(Stored data entries)

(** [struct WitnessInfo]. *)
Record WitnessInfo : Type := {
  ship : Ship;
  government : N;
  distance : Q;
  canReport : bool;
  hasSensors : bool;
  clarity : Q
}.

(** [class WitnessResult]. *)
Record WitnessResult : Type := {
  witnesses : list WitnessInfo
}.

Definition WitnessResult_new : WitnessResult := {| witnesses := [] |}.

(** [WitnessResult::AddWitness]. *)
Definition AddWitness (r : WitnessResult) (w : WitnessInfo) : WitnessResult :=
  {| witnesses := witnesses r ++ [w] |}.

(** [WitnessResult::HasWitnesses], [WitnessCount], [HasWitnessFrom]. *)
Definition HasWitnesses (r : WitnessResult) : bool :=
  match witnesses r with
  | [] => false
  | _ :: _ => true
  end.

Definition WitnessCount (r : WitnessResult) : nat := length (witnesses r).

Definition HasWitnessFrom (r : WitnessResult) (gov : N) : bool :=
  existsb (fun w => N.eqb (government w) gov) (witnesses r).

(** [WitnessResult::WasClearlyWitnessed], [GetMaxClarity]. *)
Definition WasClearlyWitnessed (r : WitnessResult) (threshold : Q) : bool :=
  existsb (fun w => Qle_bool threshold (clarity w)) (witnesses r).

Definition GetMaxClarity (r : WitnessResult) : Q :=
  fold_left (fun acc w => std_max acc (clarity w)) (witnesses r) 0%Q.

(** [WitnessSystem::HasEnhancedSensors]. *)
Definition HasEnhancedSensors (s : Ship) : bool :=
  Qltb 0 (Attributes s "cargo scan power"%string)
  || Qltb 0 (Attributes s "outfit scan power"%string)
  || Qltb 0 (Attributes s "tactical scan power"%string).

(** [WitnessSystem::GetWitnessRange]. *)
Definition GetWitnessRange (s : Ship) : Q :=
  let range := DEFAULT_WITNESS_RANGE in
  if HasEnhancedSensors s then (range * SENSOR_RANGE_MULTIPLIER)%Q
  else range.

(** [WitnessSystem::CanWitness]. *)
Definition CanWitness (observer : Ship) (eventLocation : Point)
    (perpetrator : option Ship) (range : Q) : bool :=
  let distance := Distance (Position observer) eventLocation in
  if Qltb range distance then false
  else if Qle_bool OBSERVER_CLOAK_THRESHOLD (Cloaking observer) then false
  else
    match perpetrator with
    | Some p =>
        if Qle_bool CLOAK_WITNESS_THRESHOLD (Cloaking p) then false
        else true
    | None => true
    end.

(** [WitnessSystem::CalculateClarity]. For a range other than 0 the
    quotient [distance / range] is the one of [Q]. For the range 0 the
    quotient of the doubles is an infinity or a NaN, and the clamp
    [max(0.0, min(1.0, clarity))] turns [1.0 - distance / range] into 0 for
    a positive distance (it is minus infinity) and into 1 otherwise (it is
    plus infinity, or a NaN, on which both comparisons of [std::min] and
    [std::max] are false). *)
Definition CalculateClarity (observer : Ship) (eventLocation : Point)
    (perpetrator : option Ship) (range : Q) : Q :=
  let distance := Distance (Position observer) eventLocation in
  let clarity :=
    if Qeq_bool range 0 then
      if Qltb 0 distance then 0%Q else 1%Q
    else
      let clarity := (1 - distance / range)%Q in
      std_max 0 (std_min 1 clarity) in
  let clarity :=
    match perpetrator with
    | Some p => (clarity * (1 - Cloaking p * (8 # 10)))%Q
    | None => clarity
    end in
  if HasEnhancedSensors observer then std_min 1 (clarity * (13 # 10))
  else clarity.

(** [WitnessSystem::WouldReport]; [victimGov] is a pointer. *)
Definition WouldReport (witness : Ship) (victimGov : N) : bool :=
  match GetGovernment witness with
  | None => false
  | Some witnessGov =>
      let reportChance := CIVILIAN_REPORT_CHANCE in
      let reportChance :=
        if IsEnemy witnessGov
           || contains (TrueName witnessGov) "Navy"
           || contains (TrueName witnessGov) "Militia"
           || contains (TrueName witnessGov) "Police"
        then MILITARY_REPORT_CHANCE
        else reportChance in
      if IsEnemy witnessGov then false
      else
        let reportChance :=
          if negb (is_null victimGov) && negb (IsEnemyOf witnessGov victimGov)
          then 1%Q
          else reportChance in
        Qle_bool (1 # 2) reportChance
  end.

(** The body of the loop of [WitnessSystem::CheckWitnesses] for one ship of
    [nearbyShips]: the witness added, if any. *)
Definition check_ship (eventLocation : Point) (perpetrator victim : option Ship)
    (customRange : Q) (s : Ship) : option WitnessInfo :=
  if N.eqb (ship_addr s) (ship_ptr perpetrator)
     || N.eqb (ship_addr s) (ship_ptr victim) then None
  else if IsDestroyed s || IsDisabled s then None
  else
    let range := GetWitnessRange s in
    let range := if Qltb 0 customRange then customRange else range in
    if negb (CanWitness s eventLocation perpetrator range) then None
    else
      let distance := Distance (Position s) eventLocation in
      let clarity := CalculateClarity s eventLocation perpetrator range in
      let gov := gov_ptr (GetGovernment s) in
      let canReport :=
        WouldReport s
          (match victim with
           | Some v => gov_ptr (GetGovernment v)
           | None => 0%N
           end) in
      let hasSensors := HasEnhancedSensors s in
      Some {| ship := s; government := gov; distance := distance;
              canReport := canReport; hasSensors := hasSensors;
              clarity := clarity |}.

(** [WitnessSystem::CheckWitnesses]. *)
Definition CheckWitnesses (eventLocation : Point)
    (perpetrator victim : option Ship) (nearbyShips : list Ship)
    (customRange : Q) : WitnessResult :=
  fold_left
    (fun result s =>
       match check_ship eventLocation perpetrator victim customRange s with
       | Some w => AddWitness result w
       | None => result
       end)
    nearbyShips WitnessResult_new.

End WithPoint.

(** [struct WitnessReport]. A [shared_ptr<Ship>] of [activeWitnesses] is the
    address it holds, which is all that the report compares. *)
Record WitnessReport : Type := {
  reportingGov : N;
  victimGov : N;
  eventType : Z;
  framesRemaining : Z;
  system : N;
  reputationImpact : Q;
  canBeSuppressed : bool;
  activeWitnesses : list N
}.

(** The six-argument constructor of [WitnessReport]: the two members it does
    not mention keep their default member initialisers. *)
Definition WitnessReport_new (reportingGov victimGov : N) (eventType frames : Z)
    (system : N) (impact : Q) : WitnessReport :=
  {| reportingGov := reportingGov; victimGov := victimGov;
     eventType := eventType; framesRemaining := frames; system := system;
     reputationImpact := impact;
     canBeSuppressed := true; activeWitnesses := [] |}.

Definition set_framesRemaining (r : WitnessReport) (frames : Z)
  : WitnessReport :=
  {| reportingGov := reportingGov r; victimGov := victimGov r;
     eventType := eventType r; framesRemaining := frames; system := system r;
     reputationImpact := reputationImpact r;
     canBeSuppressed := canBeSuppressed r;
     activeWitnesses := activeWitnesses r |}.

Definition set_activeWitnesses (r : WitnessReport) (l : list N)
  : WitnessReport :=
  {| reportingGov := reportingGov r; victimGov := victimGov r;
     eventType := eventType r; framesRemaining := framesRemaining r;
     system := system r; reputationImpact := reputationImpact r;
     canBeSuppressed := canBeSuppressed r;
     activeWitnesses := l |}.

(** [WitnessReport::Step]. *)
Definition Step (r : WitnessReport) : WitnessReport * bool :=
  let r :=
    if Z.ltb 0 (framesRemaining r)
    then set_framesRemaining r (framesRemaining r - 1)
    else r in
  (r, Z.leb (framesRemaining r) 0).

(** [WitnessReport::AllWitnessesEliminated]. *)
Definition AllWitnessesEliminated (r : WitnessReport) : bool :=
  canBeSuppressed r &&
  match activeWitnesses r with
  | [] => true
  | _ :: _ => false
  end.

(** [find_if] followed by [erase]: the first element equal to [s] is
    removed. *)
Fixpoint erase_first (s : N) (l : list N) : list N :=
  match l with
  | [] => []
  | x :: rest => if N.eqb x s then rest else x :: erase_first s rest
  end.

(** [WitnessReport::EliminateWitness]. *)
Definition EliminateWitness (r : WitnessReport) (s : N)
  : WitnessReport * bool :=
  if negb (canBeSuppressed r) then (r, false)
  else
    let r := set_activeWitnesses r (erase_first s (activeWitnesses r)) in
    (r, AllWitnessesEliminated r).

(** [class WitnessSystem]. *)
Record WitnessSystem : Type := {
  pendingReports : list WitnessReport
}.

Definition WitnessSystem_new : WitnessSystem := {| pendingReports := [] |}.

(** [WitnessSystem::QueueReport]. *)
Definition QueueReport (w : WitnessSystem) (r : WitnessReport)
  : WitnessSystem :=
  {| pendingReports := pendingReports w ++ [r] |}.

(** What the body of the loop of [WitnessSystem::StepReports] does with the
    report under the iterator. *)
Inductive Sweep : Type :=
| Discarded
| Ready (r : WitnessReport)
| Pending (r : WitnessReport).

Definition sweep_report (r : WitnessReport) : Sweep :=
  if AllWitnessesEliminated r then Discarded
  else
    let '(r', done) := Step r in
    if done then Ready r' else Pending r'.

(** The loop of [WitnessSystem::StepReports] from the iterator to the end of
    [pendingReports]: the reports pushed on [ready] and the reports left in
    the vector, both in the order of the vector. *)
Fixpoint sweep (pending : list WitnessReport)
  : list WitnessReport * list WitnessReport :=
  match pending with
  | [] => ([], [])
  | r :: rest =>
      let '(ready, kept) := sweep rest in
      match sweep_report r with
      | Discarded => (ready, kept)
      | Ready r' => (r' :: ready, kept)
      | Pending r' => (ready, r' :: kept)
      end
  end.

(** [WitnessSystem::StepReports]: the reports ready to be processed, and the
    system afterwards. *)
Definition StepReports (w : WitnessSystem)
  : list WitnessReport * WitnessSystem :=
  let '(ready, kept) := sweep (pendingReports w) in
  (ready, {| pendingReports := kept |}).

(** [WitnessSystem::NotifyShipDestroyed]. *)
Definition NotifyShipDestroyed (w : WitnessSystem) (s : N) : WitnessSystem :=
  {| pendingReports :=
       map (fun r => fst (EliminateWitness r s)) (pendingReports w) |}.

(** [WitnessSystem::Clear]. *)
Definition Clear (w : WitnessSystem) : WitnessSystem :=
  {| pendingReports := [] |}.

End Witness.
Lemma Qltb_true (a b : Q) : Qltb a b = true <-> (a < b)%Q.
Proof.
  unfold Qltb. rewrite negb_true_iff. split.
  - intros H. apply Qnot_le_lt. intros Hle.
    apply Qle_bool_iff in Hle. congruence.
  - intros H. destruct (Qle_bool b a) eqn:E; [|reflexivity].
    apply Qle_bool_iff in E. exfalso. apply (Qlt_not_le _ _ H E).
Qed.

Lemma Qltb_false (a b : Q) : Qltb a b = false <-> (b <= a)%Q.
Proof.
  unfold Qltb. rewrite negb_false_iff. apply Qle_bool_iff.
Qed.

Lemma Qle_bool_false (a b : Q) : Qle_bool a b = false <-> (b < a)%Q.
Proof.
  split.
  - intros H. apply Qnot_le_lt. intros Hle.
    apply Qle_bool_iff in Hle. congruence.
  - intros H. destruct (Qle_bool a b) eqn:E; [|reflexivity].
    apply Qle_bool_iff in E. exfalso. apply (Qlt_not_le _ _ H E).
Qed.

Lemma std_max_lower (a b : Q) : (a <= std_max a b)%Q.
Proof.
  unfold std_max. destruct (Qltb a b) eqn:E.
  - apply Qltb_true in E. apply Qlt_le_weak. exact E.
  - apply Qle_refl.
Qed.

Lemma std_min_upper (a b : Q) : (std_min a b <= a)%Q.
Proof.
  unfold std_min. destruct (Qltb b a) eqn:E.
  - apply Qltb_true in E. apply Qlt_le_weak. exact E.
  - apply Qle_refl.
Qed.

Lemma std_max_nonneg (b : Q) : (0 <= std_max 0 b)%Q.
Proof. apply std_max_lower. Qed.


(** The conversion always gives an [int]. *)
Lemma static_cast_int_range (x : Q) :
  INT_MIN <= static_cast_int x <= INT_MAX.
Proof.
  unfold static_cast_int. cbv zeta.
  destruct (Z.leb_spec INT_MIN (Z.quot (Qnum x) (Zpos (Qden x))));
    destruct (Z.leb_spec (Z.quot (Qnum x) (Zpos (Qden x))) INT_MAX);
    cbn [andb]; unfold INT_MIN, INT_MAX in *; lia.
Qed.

**WHAT IS EXPECTED:** Could you reproduce exactly the lines of the entries above, from the one with "Record WitnessResult : Type" through the one with "Definition WitnessCount (r", and nothing else?

**YOUR RESPONSE:**
Record WitnessResult : Type := {
  witnesses : list WitnessInfo
}.

Definition WitnessResult_new : WitnessResult := {| witnesses := [] |}.

(** [WitnessResult::AddWitness]. *)
Definition AddWitness (r : WitnessResult) (w : WitnessInfo) : WitnessResult :=
  {| witnesses := witnesses r ++ [w] |}.

(** [WitnessResult::HasWitnesses], [WitnessCount], [HasWitnessFrom]. *)
Definition HasWitnesses (r : WitnessResult) : bool :=
  match witnesses r with
  | [] => false
  | _ :: _ => true
  end.

Definition WitnessCount (r : WitnessResult) : nat := length (witnesses r).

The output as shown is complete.